Crescono i casi di celiachia in Italia, dal 2012 al 2014 i dati registrati riportano un aumento del 15% del numero di persone allergiche al glutine. Con il moltiplicarsi delle diagnosi il settore alimentare ha dovuto studiare appositamente un’offerta gluten free. Techfood ha ideato una soluzione per crepes senza glutine.

Gli accorgimenti da considerare non riguardano solo i prodotti impiegati, ma anche l’utilizzo di macchine e attrezzature dedicate unicamente alla preparazione di piatti senza glutine, così come la predisposizione di uno spazio riservato allo stoccaggio dei prodotti dietetici. In un articolo precedente abbiamo discusso assieme a Fabrizio Ponzo, volontario dell’Associazione Italiana Celiachia, sulle linee guida per un menu senza glutine e sull’utilità del piccolo forno elettrico proposto da Techfood per fornire pasti veloci a celiaci.

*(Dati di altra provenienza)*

(** The domain of a feed record is the host of the feed, whatever the host
    of the record's url. *)
Example parse_atom_domain_of_feed :
  @Feed.parse_atom RefLib.lib atom_news "http://feeds.example.org/x.atom"
  = Ok [record (VStr "http://feeds.example.org/x.atom")
          (VStr "http://x.gov/news/") (VStr "News") VNone
          (VStr "feeds.example.org")].
Proof. vm_compute. reflexivity. Qed.

Lemma atom_bad_date_raises `{PyLib} (url : string) :
  strptime "January 1, 2024" Feed.atom_format = None →
  Feed.parse_atom atom_bad_date url = Raise ValueError.
Proof.
  intros Hs. rewrite parse_atom_eq.
  change (find_all "entry" atom_bad_date)
    with [el "entry"
            [Tag "link" {[ "href" := "http://x.gov/release/9" ]} [];
             txt "title" "Release"; txt "published" "January 1, 2024"]].
  simpl.
  rewrite (atom_entry_raises url _
             (Tag "link" {[ "href" := "http://x.gov/release/9" ]} [])
             (txt "published" "January 1, 2024")); [done|done| |done].
  by left.
Qed.

(** C3.  [Feed.parse_atom] raises [ValueError] on an entry whose
    [published] text [strptime] does not read under the ISO format: the
    exception of [strptime] is not caught. *)
Theorem parse_atom_raises_on_unread_date `{PyLib} (url : string) :
  strptime "January 1, 2024" Feed.atom_format = None →
  Feed.parse_atom atom_bad_date url = Raise ValueError.
Proof. apply atom_bad_date_raises. Qed.

Lemma parse_atom_raises_on_unread_date_witness :
  @strptime RefLib.lib "January 1, 2024" Feed.atom_format = None
  ∧ @Feed.parse_atom RefLib.lib atom_bad_date "http://x.gov/atom"
    = Raise ValueError.
Proof.
  split; [reflexivity|].
  apply (@parse_atom_raises_on_unread_date RefLib.lib). reflexivity.
Defined.

(** The RSS branch reads the same text as an unknown date, and [batch]
    records the Atom feed as a failure. *)
Example unread_date_rss_and_batch `{PyLib} :
  dateutil_parse "January 1, 2024" = Raise ValueError →
  strptime "January 1, 2024" Feed.atom_format = None →
  Feed.date_from_rss_item (el "item" [txt "pubDate" "January 1, 2024"]) = Ok None
  ∧ Feed.batch (λ _, Some atom_bad_date) ["http://x.gov/atom"]
    = ([], ["http://x.gov/atom"]).
Proof.
  intros Hd Hs. split.
  - vm_compute. vm_compute in Hd. by rewrite Hd.
  - unfold Feed.batch, Feed.batch_loop, Feed.from_rss.
    change (find "feed" atom_bad_date) with (Some (el "feed"
       [el "entry"
          [Tag "link" {[ "href" := "http://x.gov/release/9" ]} [];
           txt "title" "Release"; txt "published" "January 1, 2024"]])).
    by rewrite atom_bad_date_raises.
Qed.

(** C4.  The Atom branch of [Feed.from_rss] returns its records without
    passing them through [remove_generic_urls]: a record whose url is the
    news index is returned, although the filter drops it, as the RSS branch
    does for an item with that link. *)
Theorem from_rss_atom_not_filtered `{PyLib} :
  Feed.from_rss (λ _, Some atom_news) "http://x.gov/atom" = Ok [atom_news_record]
  ∧ Utils.remove_generic_urls [atom_news_record] = Ok []
  ∧ Feed.from_rss (λ _, Some rss_news_link) "http://x.gov/rss" = Ok [].
Proof. repeat split; vm_compute; reflexivity. Qed.

(** C8, amended.  [Feed.parse_rss] builds one record for each item that has
    a [link] element and for no other, in the order of the items, with the
    text of the [title] element as title and the empty string when the item
    has none; what it returns is that list passed through
    [remove_generic_urls].  For the item of the scenario, in a feed served
    from [x.gov], that is the one record with title [""], date 2024-01-01
    and domain [x.gov]. *)
Theorem parse_rss_items `{PyLib} :
  (∀ (doc : node) (url : string) (rs : list pyobj),
     Feed.parse_rss doc url = Ok rs →
     ∃ extracted,
       Forall2
         (λ item r,
            Feed.rss_item url item = Ok (Some r)
            ∧ getitem r "title" = Ok (VStr (text_or_empty "title" item))
            ∧ (find "title" item = None → getitem r "title" = Ok (VStr "")))
         (filter (λ item, has_link item) (find_all "item" doc)) extracted
       ∧ Utils.remove_generic_urls extracted = Ok rs)
  ∧ (dateutil_parse "Mon, 01 Jan 2024 00:00:00 GMT" = Ok (Date 2024 1 1) →
     Feed.parse_rss rss_scenario "http://x.gov/rss" = Ok [rss_scenario_record]).
Proof.
  split.
  - intros doc url rs Hrs. rewrite parse_rss_eq in Hrs.
    apply bind_Ok in Hrs as (extracted & Hex & Hrs). exists extracted.
    split; [|done].
    apply (for_each_Forall2 _ has_link) in Hex; [|apply rss_item_link].
    eapply Forall2_impl; [exact Hex|]. intros item r Hbody.
    pose proof (rss_item_title _ _ _ Hbody) as Htitle.
    split; [done|]. split; [done|].
    intros Hnone. rewrite Htitle. unfold text_or_empty. by rewrite Hnone.
  - intros Hd. rewrite parse_rss_eq.
    change (find_all "item" rss_scenario) with [scenario_item].
    assert (Feed.date_from_rss_item scenario_item = Ok (Some (Date 2024 1 1)))
      as Hdate by (vm_compute; vm_compute in Hd; by rewrite Hd).
    assert (Feed.rss_item "http://x.gov/rss" scenario_item
            = Ok (Some rss_scenario_record)) as Hitem.
    { by rewrite (rss_item_record _ _ (txt "link" "http://x.gov/a")
                    "http://x.gov/a" (Some (Date 2024 1 1))
                    (Urllib.mkParse "http" "x.gov" "/rss" "" "" "")). }
    simpl. rewrite Hitem. vm_compute. reflexivity.
Qed.

Lemma parse_rss_items_witness :
  @dateutil_parse RefLib.lib "Mon, 01 Jan 2024 00:00:00 GMT" = Ok (Date 2024 1 1)
  ∧ @Feed.parse_rss RefLib.lib rss_scenario "http://x.gov/rss"
    = Ok [rss_scenario_record].
Proof.
  split; [reflexivity|].
  apply (proj2 (@parse_rss_items RefLib.lib)). reflexivity.
Defined.

(** C8, as stated, fails: the only item of the feed has a [link] element,
    and [parse_rss] returns no record for it. *)
Lemma parse_rss_drops_item_with_link :
  find_all "item" rss_news_link = [news_item]
  ∧ has_link news_item = true
  ∧ @Feed.parse_rss RefLib.lib rss_news_link "http://x.gov/rss" = Ok [].
Proof. repeat split; vm_compute; reflexivity. Qed.

(** The domain of the scenario's record is the host of the feed, not of the
    link. *)
Example parse_rss_domain_of_feed :
  @Feed.parse_rss RefLib.lib rss_scenario "http://feeds.example.org/x.rss"
  = Ok [record (VStr "http://feeds.example.org/x.rss") (VStr "http://x.gov/a")
          (VStr "") (VDate (Date 2024 1 1)) (VStr "feeds.example.org")].
Proof. vm_compute. reflexivity. Qed.

(** ** [Utils.absolute_link] *)
Section absolute_link.
Context `{PyLib}.

Lemma urlsplit_scheme (url0 scheme0 : string) (r : Urllib.SplitResult) :
  Urllib.urlsplit url0 scheme0 = Ok r →
  Urllib.split_scheme r
  = (Urllib.split_off_scheme
       (Urllib.unsafe_removed (PyStr.lstrip Urllib.c0_control_or_space url0))
       (Urllib.unsafe_removed
          (PyStr.rstrip Urllib.c0_control_or_space
             (PyStr.lstrip Urllib.c0_control_or_space scheme0)))).1.
Proof.
  unfold Urllib.urlsplit.
  destruct (Urllib.split_off_scheme _ _) as [scheme url]. simpl.
  intros ([netloc url'] & _ & Hr)%bind_Ok.
  destruct (PyStr.partition "#" url') as [[b1 f1] a1].
  destruct (PyStr.partition "?" b1) as [[b2 f2] a2].
  destruct (_ || _); [|done]. by inversion Hr.
Qed.

Lemma urlparse_scheme (url : string) (p : Urllib.ParseResult) :
  Urllib.urlparse url = Ok p →
  Urllib.scheme p
  = (Urllib.split_off_scheme
       (Urllib.unsafe_removed (PyStr.lstrip Urllib.c0_control_or_space url))
       "").1.
Proof.
  unfold Urllib.urlparse, Urllib.urlparse_with.
  intros (r & Hr & Hp)%bind_Ok. apply urlsplit_scheme in Hr.
  destruct (_ && _); [destruct (Urllib.splitparams _)|]; by inversion Hp.
Qed.

Lemma http_scheme (rest : string) (p : Urllib.ParseResult) :
  Urllib.urlparse ("http://" +:+ rest) = Ok p → Urllib.scheme p = "http".
Proof. intros ->%urlparse_scheme. reflexivity. Qed.

Lemma https_scheme (rest : string) (p : Urllib.ParseResult) :
  Urllib.urlparse ("https://" +:+ rest) = Ok p → Urllib.scheme p = "https".
Proof. intros ->%urlparse_scheme. reflexivity. Qed.

Lemma urlsplit_raises (url scheme : string) (e : exn) :
  Urllib.urlsplit url scheme = Raise e → e = ValueError.
Proof.
  unfold Urllib.urlsplit.
  destruct (Urllib.split_off_scheme _ _) as [sch rest].
  unfold Urllib.split_off_netloc.
  destruct (String.eqb (PyStr.take 2 rest) "//").
  - destruct (Urllib.splitnetloc rest) as [netloc rest'].
    destruct (_ || _); simpl; [congruence|].
    destruct (_ && _); simpl; [congruence|].
    destruct (PyStr.partition "#" rest') as [[b1 f1] a1].
    destruct (PyStr.partition "?" b1) as [[b2 f2] a2].
    destruct (_ || _); congruence.
  - simpl. destruct (PyStr.partition "#" rest) as [[b1 f1] a1].
    destruct (PyStr.partition "?" b1) as [[b2 f2] a2].
    simpl. discriminate.
Qed.

Lemma urlparse_with_raises (url scheme : string) (e : exn) :
  Urllib.urlparse_with url scheme = Raise e → e = ValueError.
Proof.
  unfold Urllib.urlparse_with.
  destruct (Urllib.urlsplit url scheme) as [r|e'] eqn:Hr; simpl.
  - destruct (_ && _); [destruct (Urllib.splitparams _)|]; discriminate.
  - intros [= <-]. by apply urlsplit_raises in Hr.
Qed.

Lemma urljoin_raises (base url : string) (e : exn) :
  Urllib.urljoin base url = Raise e → e = ValueError.
Proof.
  unfold Urllib.urljoin.
  destruct (String.eqb base ""); [discriminate|].
  destruct (String.eqb url ""); [discriminate|].
  destruct (Urllib.urlparse_with base "") as [b|e'] eqn:Hb; simpl.
  - destruct (Urllib.urlparse_with url _) as [u|e''] eqn:Hu; simpl.
    + repeat (case_match; try discriminate).
    + intros [= <-]. by apply urlparse_with_raises in Hu.
  - intros [= <-]. by apply urlparse_with_raises in Hb.
Qed.

End absolute_link.

(** ** Strings under [urlsplit] *)
Lemma append_cons (a : ascii) (s t : string) : String a s +:+ t = String a (s +:+ t).
Proof. reflexivity. Qed.

Lemma append_assoc (a b c : string) : (a +:+ b) +:+ c = a +:+ (b +:+ c).
Proof. induction a as [|x a IH]; [done|]. rewrite !append_cons. by rewrite IH. Qed.

Lemma is_unsafe_false (x : ascii) :
  is_unsafe x = false → x ≠ "009"%char ∧ x ≠ "013"%char ∧ x ≠ "010"%char.
Proof.
  unfold is_unsafe. simpl. intros Hx.
  repeat split; intros ->; vm_compute in Hx; discriminate.
Qed.

Lemma unsafe_removed_cons (x : ascii) (s : string) :
  is_unsafe x = false →
  Urllib.unsafe_removed (String x s) = String x (Urllib.unsafe_removed s).
Proof.
  intros (H1 & H2 & H3)%is_unsafe_false. unfold Urllib.unsafe_removed. simpl.
  rewrite (bool_decide_eq_false_2 _ H1). simpl.
  rewrite (bool_decide_eq_false_2 _ H2). simpl.
  by rewrite (bool_decide_eq_false_2 _ H3).
Qed.

Lemma unsafe_removed_app (a b : string) :
  no_unsafe a = true →
  Urllib.unsafe_removed (a +:+ b) = a +:+ Urllib.unsafe_removed b.
Proof.
  induction a as [|x a IH]; [done|]. simpl.
  intros [Hx Ha]%andb_true_iff. apply negb_true_iff in Hx.
  rewrite !append_cons, unsafe_removed_cons by done. by rewrite IH.
Qed.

Techfood ha compreso sin da subito le esigenze che i locali hanno nel presentare un’offerta gluten free. Così ha studiato una nuova proposta per soddisfare le richieste più golose da parte dei celiaci. Una cialderia di piccole dimensioni che permette di preparare anche crepes senza glutine, la macchina viene venduta assieme ad un preparato speciale per l’impasto gluten free.

Le proporzioni di Cialderia Frittatine consentono di posizionarla anche in spazi limitati, la macchina non occupa più di 20 centimetri di lunghezza. Il preparato è sicuro perché contiene esclusivamente alimenti senza glutine, ed è già pronto all’uso. Un pacchetto completo che vi permetterà di ampliare l’offerta del vostro locale, risparmiando spazio e tempo.

Abbiamo chiesto a Fabrizio Ponzo che cosa ne pensasse delle ultime novità in campo gluten free.

La crescente sensibilizzazione sul tema celiachia sta portando dei risultati?
Sì, già da alcuni anni il tema è conosciuto anche grazie all’Associazione Italiana Celiachia che educa e diffonde una corretta conoscenza sulla celiachia e sull’alimentazione fuori casa per celiaci. I risultati della sensibilizzazione possono poi trasformarsi in un vero e proprio guadagno per un locale. Solitamente si esce a pranzo o a cena in compagnia, così anche il celiaco non è mai solo, ma assieme ad esso ci sono altre persone. Proporre una variante gluten free nel menu è un metodo per ampliare la propria offerta e aumentare il numero di clienti.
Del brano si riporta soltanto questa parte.